# Maximum parsimony

Maximum parsimony (or MP) is a simple but popular technique used in cladistics to predict an accurate phylogenetic tree for a set of taxa (commonly a set of species or reproductively-isolated populations of a single species).

The input data used in a maximum parsimony analysis is in the form of "characters" for a range of taxa. A character could be a binary value for the presence or absence of a feature (such as the presence of a tail), or it could be the protein or nucleic acid residue at a particular site in the organism's genome.

There are a number of probabilistic and deterministic algorithms available for constructing phylogenetic trees. However, what we describe here is the criterion that is used to select the best tree, not the specific algorithm used to find that answer.

The trees used in maximum parsimony analysis are, in a general way, unrooted trees (there is no indication of time in the tree, only the relations between taxa). All the taxa used in the analysis are leaf nodes (often called tips) in the tree (so have only one edge into them). Internal nodes are inserted into the tree to represent the inferred ancestral species. Each internal node has exactly three edges into it. Transitions between characters are placed on any of the edges on the tree.

The maximum parsimony tree is the tree which explains the characters, and which has the less than or equal to the number of transitions on any other tree that also explains the characters. To do this, all trees are given a length, equal to the minimum number of transitions which can explain the tree. The tree with the lowest length is the maximum parsimony tree. This assumption that "the simplest possible explanation is the best" is a generalisation of Occam's Razor.

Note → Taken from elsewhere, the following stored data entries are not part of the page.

(* ===== verification/AsanLsregion.v ===== *)
(** * The log-structured region of the ASAN build: [lsregion_asan.h],
    [lsregion_asan.c]

    Every allocation is a chunk of [Asan] whose header has its size, its used
    size, its identifier and its alignment.  The list of allocations is the list
    of their headers, oldest first. *)
From S2P Require Import Prelude Util Bytes SlabSource SlabCache Lsregion Asan.

Section Lsregion.
Context {rt : Type} `{!AsanRt rt}.
Local Abbreviation machine := (machine rt).

(** ** Definitions *)

Record lsregion_asan := LsregionAsan { lsa_allocations : list Z; lsa_used : Z }.

(** Offsets in [struct lsregion_allocation], behind its link, and its size. *)
Definition off_size : Z := 16.
Definition off_alloc_used : Z := 24.
Definition off_id : Z := 32.
Definition off_align : Z := 40.
Definition sizeof_lsregion_allocation : Z := 48.

(** An [int64_t] in memory. *)
Definition s64 (x : Z) : Z := if x <? 2 ^ 63 then x else x - 2 ^ 64.
Definition read_id (m : machine) (alloc : Z) : result Z :=
  x ← read_raw m (alloc + off_id) 8; Ok (s64 x).

Definition lsregion_create_asan : lsregion_asan := LsregionAsan [] 0.

Definition lsregion_reserved_alloc (m : machine) (l : lsregion_asan) : result Z :=
  match last (lsa_allocations l) with
  | Some alloc =>
      id ← read_id m alloc;
      Ok (if id =? LSLAB_NOT_USED_ID then alloc else NULL)
  | None => Ok NULL
  end.

Definition lsregion_prepare_buf (m : machine) (l : lsregion_asan) (size alignment : Z) :
    result (Z * machine * lsregion_asan) :=
  '(alloc, m) ← small_asan_alloc m size alignment sizeof_lsregion_allocation;
  m ← write_raw m (alloc + off_size) (le_bytes 8 size);
  m ← write_raw m (alloc + off_alloc_used) (le_bytes 8 0);
  m ← write_raw m (alloc + off_id) (le_bytes 8 LSLAB_NOT_USED_ID);
  m ← write_raw m (alloc + off_align) (le_bytes 8 alignment);
  Ok (alloc, m, LsregionAsan (lsa_allocations l ++ [alloc]) (lsa_used l)).

Definition lsregion_aligned_reserve_asan (m : machine) (l : lsregion_asan) (size alignment : Z) :
    result (Z * machine * lsregion_asan) :=
  reserved ← lsregion_reserved_alloc m l;
  CHECK reserved =? NULL;
  '(alloc, m, l) ← lsregion_prepare_buf m l size alignment;
  p ← small_asan_payload_from_header m alloc;
  Ok (p, m, l).
Definition lsregion_reserve_asan (m : machine) (l : lsregion_asan) (size : Z) := lsregion_aligned_reserve_asan m l size 1.

Definition lsregion_aligned_alloc_asan (m : machine) (l : lsregion_asan) (size alignment id : Z) :
    result (Z * machine * lsregion_asan) :=
  alloc ← lsregion_reserved_alloc m l;
  '(alloc, m, l) ← (if alloc =? NULL then lsregion_prepare_buf m l size alignment else Ok (alloc, m, l));
  alloc_size ← read_raw m (alloc + off_size) 8;
  alloc_alignment ← read_raw m (alloc + off_align) 8;
  CHECK (alloc_size >=? size) && (alloc_alignment =? alignment);
  m ← write_raw m (alloc + off_alloc_used) (le_bytes 8 size);
  m ← write_raw m (alloc + off_id) (le_bytes 8 id);
  let l := LsregionAsan (lsa_allocations l) (u64 (lsa_used l + size)) in
  payload ← small_asan_payload_from_header m alloc;
  m ← ASAN_POISON_MEMORY_REGION m (payload + size) (alloc_size - size);
  p ← small_asan_payload_from_header m alloc;
  Ok (p, m, l).
Definition lsregion_alloc_asan (m : machine) (l : lsregion_asan) (size id : Z) := lsregion_aligned_alloc_asan m l size 1 id.

(** The loop of [lsregion_gc]: what is left of the list and of [used]. *)
Fixpoint gc_loop_asan (m : machine) (l : list Z) (used min_id : Z) : result (machine * lsregion_asan) :=
  match l with
  | [] => Ok (m, LsregionAsan [] used)
  | alloc :: rest =>
      id ← read_id m alloc;
      if id >? min_id then Ok (m, LsregionAsan l used)
      else
        alloc_used ← read_raw m (alloc + off_alloc_used) 8;
        CHECK used >=? alloc_used;
        m ← small_asan_free m alloc;
        gc_loop_asan m rest (used - alloc_used) min_id
  end.
Definition lsregion_gc_asan (m : machine) (l : lsregion_asan) (min_id : Z) : result (machine * lsregion_asan) :=
  gc_loop_asan m (lsa_allocations l) (lsa_used l) min_id.
Definition lsregion_destroy_asan (m : machine) (l : lsregion_asan) := lsregion_gc_asan m l INT64_MAX.

(** The loop of [lsregion_to_iovec], with the room left in the vector. *)
Fixpoint iovec_loop_asan (m : machine) (l : list Z) (room prev_id : Z) (svp : lsregion_svp) (max_alloc_id : Z) :
    result (list (Z * Z) * lsregion_svp * Z) :=
  match l with
  | [] => Ok ([], svp, max_alloc_id)
  | alloc :: l =>
      id ← read_id m alloc;
      if id <=? prev_id then iovec_loop_asan m l room prev_id svp max_alloc_id
      else if room <=? 0 then Ok ([], svp, max_alloc_id)
      else
        base ← small_asan_payload_from_header m alloc;
        len ← read_raw m (alloc + off_alloc_used) 8;
        size ← read_raw m (alloc + off_size) 8;
        '(iov, svp, max_alloc_id) ←
          iovec_loop_asan m l (room - 1) prev_id (LsregionSvp id (u64 (svp_pos svp + size))) id;
        Ok ((base, len) :: iov, svp, max_alloc_id)
  end.
Definition lsregion_to_iovec_asan (m : machine) (l : lsregion_asan) (max_iovcnt : Z) (svp : lsregion_svp) :
    result (list (Z * Z) * lsregion_svp * Z) :=
  iovec_loop_asan m (lsa_allocations l) max_iovcnt (svp_slab_id svp) svp LSLAB_NOT_USED_ID.

Definition lsregion_used_asan (l : lsregion_asan) : Z := lsa_used l.
Definition lsregion_total_asan (l : lsregion_asan) : Z := lsa_used l.
End Lsregion.

(** ** The log

    [al] are the allocations with their used sizes and identifiers, oldest first,
    and [res] the reserved one behind them. *)
Section Inv.
Context {rt : Type} `{!AsanRt rt} {rt_wf : rt -> Prop} `{!AsanRtLaws rt_wf}.
Local Abbreviation machine := (machine rt).
Local Abbreviation asan_inv := (asan_inv (rt_wf:=rt_wf)).
Local Abbreviation fresh := (Asan.fresh (rt_wf:=rt_wf)).

Record entry := Entry { e_chunk : chunk; e_used : Z; e_id : Z }.

Definition ls_allocation (m : machine) (e : entry) : Prop :=
  let c := e_chunk e in
  ck_hsize c = 48 /\ field m c 16 8 (ck_size c) /\ field m c 24 8 (e_used e) /\ field m c 32 8 (e_id e) /\
  field m c 40 8 (ck_align c) /\ 0 <= e_used e <= ck_size c /\ -1 <= e_id e < 2 ^ 63 /\ open m c (e_used e).

(** The reservation as an entry. *)
Definition reservation (res : option chunk) : list entry := (fun c => Entry c 0 (-1)) <$> option_list res.

Record lsregion_asan_inv (m : machine) (l : lsregion_asan) (al : list entry) (res : option chunk) (others : list chunk) : Prop := {
  li_list : lsa_allocations l = (fun e => ck_header (e_chunk e)) <$> (al ++ reservation res);
  li_inv : asan_inv m ((e_chunk <$> (al ++ reservation res)) ++ others);
  li_al e : e ∈ al ++ reservation res -> ls_allocation m e;
  li_ids e : e ∈ al -> 0 <= e_id e;
  li_res c : res = Some c -> open m c (ck_size c);
  li_used : lsa_used l = zsum e_used al /\ zsum e_used al < 2 ^ 64;
}.

Lemma ls_allocation_same m m' C e : same_on m m' C -> e_chunk e ∈ C -> layout (e_chunk e) -> ls_allocation m e -> ls_allocation m' e.
Proof.
  intros HS Hc L (H1 & H2 & H3 & H4 & H5 & H6 & H7 & H8). split_and!; [done| | | | |lia|lia|lia|lia|];
    try (eapply same_on_field; [exact HS|done|done|lia|lia|done]).
  eapply same_on_open; [exact HS|done|done|lia|done].
Qed.

Lemma s64_of id : -(2 ^ 63) <= id < 2 ^ 63 -> s64 (id mod 2 ^ 64) = id.
Proof. intros Hid. unfold s64. consts. destruct (Z.ltb_spec (id mod 18446744073709551616) (2 ^ 63)); Z.to_euclidean_division_equations; lia. Qed.

(** Reading the header of an allocation. *)
Lemma ls_reads m e : chunk_in m (e_chunk e) -> ls_allocation m e ->
  read_raw m (ck_header (e_chunk e) + 16) 8 = Ok (ck_size (e_chunk e)) /\
  read_raw m (ck_header (e_chunk e) + 24) 8 = Ok (e_used e) /\
  read_id m (ck_header (e_chunk e)) = Ok (e_id e) /\
  read_raw m (ck_header (e_chunk e) + 40) 8 = Ok (ck_align (e_chunk e)).
Proof.
  intros K (H1 & H2 & H3 & H4 & H5 & H6 & H7 & _). pose proof (k_layout _ _ K) as L. pose proof (l_range _ L). pose proof (l_after _ L).
  pose proof (payload_bounds _ L). pose proof (l_hsize _ L). pose proof (l_size _ L). pose proof (pow2_spec_pos _ (l_pow2 _ L)).
  unfold ck_total in *. split_and!.
  - apply read_field; [done|lia|lia|done|split; cbn; lia].
  - apply read_field; [done|lia|lia|done|split; cbn; lia].
  - unfold read_id. change off_id with 32. unfold read_raw. destruct (writable_in_block _ (ck_header (e_chunk e) + 32) 8 L) as [G1 G2]; [left; lia|].
    rewrite (allocated_chunk m (e_chunk e)) by done. rewrite H4, le_val_bytes. cbn [mbind result_bind].
    change (256 ^ Z.of_nat 8) with (2 ^ 64). by rewrite s64_of by lia.
  - apply read_field; [done|lia|lia|done|split; cbn; lia].
Qed.

Lemma lsregion_create_asan_spec m C : asan_inv m C -> lsregion_asan_inv m lsregion_create_asan [] None C.
Proof. intros Hi. split; try done; by intros e ?%elem_of_nil. Qed.

Section One.
Context (m : machine) (l : lsregion_asan) (al : list entry) (res : option chunk) (others : list chunk).
Hypothesis Hl : lsregion_asan_inv m l al res others.

Lemma ls_chunk e : e ∈ al ++ reservation res -> e_chunk e ∈ (e_chunk <$> (al ++ reservation res)) ++ others /\ chunk_in m (e_chunk e).
Proof.
  intros He. assert (Hin : e_chunk e ∈ (e_chunk <$> (al ++ reservation res)) ++ others).
  { apply elem_of_app. left. by apply list_elem_of_fmap_2. }
  split; [done|]. destruct (li_inv _ _ _ _ _ Hl) as (_ & _ & _ & HC & HX). by apply HC.
Qed.

End One.

(** A reservation is the allocation with no identifier at the end. *)
Lemma reserved_alloc_spec m l al res others : lsregion_asan_inv m l al res others ->
  lsregion_reserved_alloc m l = Ok (match res with Some c => ck_header c | None => NULL end).
Proof.
  intros Hl. unfold lsregion_reserved_alloc. rewrite (li_list _ _ _ _ _ Hl).
  assert (Hread : forall e, e ∈ al ++ reservation res -> read_id m (ck_header (e_chunk e)) = Ok (e_id e)).
  { intros e He. apply (ls_reads m _ (proj2 (ls_chunk _ _ _ _ _ Hl e He)) (li_al _ _ _ _ _ Hl e He)). }
  destruct res as [c|].
  - rewrite fmap_app, last_app. change (last (_ <$> reservation (Some c))) with (Some (ck_header c)).
    assert (He : Entry c 0 (-1) ∈ al ++ reservation (Some c)) by (apply elem_of_app; right; left).
    apply Hread in He. cbn [e_chunk e_id] in He. cbv iota. by rewrite He.
  - pose proof (li_ids _ _ _ _ _ Hl) as Hids. clear Hl. change (reservation None) with (@nil entry) in *. rewrite app_nil_r in *.
    destruct al as [|e al' _] using rev_ind; [done|]. rewrite fmap_app, last_app. cbn [fmap list_fmap last].
    assert (He : e ∈ al' ++ [e]) by (apply elem_of_app; right; left). rewrite (Hread e He). cbn [mbind result_bind].
    specialize (Hids e He). change LSLAB_NOT_USED_ID with (-1). by rewrite (proj2 (Z.eqb_neq _ _)) by lia.
Qed.

(** [lsregion_prepare_buf]: a new chunk with its header. *)
Lemma ls_prepare_buf_spec m l C n A : asan_inv m C -> asan_fits n A 48 ->
  lsregion_prepare_buf m l n A = Exit \/
  exists c m', lsregion_prepare_buf m l n A =
      Ok (ck_header c, m', LsregionAsan (lsa_allocations l ++ [ck_header c]) (lsa_used l)) /\
    fresh m m' C c n /\ (ck_size c = n /\ ck_align c = A /\ ck_hsize c = 48) /\ ls_allocation m' (Entry c 0 (-1)).
Proof.
  intros Hi Hf. unfold lsregion_prepare_buf. change sizeof_lsregion_allocation with 48.
  destruct (asan_alloc_fresh m C n A 48 Hi Hf) as [-> |(c & m1 & -> & (Es & Ea & Eh) & F1)]; [by left|right]. cbn [mbind result_bind].
  change off_size with 16. change off_alloc_used with 24. change off_id with 32. change off_align with 40. change LSLAB_NOT_USED_ID with (-1).
  destruct (fresh_write _ _ _ _ _ 16 8 n F1) as (m2 & E2 & F2 & G2 & _); [lia|lia|]. rewrite E2. cbn [mbind result_bind].
  destruct (fresh_write _ _ _ _ _ 24 8 0 F2) as (m3 & E3 & F3 & G3 & O3); [lia|lia|]. rewrite E3. cbn [mbind result_bind].
  destruct (fresh_write _ _ _ _ _ 32 8 (-1) F3) as (m4 & E4 & F4 & G4 & O4); [lia|lia|]. rewrite E4. cbn [mbind result_bind].
  destruct (fresh_write _ _ _ _ _ 40 8 A F4) as (m5 & E5 & F5 & G5 & O5); [lia|lia|]. rewrite E5. cbn [mbind result_bind].
  exists c, m5. split; [done|]. split; [done|]. split; [done|]. destruct Hf as (H0 & _).
  split_and!; cbn [e_chunk e_used e_id]; [done| | | | |lia|lia|lia|lia|].
  - rewrite Es. apply O5; [left; lia|]. apply O4; [left; lia|]. apply O3; [left; lia|done].
  - apply O5; [left; lia|]. apply O4; [left; lia|done].
  - apply O5; [left; lia|done].
  - by rewrite Ea.
  - intros x Hx. lia.
Qed.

## Problems with maximum parsimony

Maximum parsimony is a very simple approach, and is popular for this reason. However, it is not always very accurate.

Although decreasingly of concern as geneotyping technology provides more characters, a major problem for paleontology with maximum parsimony is that it assumes that the only way two species can share the same character is if they are genetically related. This is not always the case. For example, birds and bats have wings, while crocodiles and humans do not. Based on this data, maximum parsimony would tend to group crocodiles with humans, and birds with bats. However, humans are actually more closely related to bats (a mammal) than crocodiles (a reptile) or birds. A similar problem occurs to back-mutation, where, due to a small mutation, a character is removed, but then it later comes back. Because maximum parsimony uses unrooted trees, independent innovation and back-mutation are actually mathematically equivalent.

As demonstrated in 1978 by Felsenstein, maximum parsimony can systematically fail on some types of trees, where there are a limited number of characters. This situations is called long branch attraction, and occurs, for example, where you have long branches (a high level of substitutions) for two characters (A & C), but short branches for another two (B & D). A and B diverged from a common ancestor, as did C and D.

Assume for simplicity that we are considering a single binary character (it can either be + or -). Because the distance from B to D is small, in the vast majority of all cases, B and D will be the same. Here, we will assume that they are both + (+ and - are assigned arbitrarily and swapping them is only a matter of definition). If this is the case, there are four remaining possibilities. A and C can both be +, in which case all taxa are the same and all the trees have the same length. A can be + and C can be -, in which case only one character is different, and we cannot learn anything, as all trees have the same length. Similarly, A can be - and C can be +. The only remaining possibility is that A and C are both -. In this case, however, we group A and C together, and B and D together.

As a consequence, when we have a tree of this type, the more data we collect (i.e. the more characters we study), the more we tend towards the wrong tree.

To overcome this problem, a different approach, such as maximum likelihood, neighbour joining or the quartet method, can be used.

Another problem is that finding the most parsimonious tree is a NP-Hard problem, thus the only available, at the moment, efficient way of obtaining a solution, given a arbitrarily large set of taxa, is by using an approximation algorithm, a heuristic method or just trying to restrict the problem to a subset of taxa.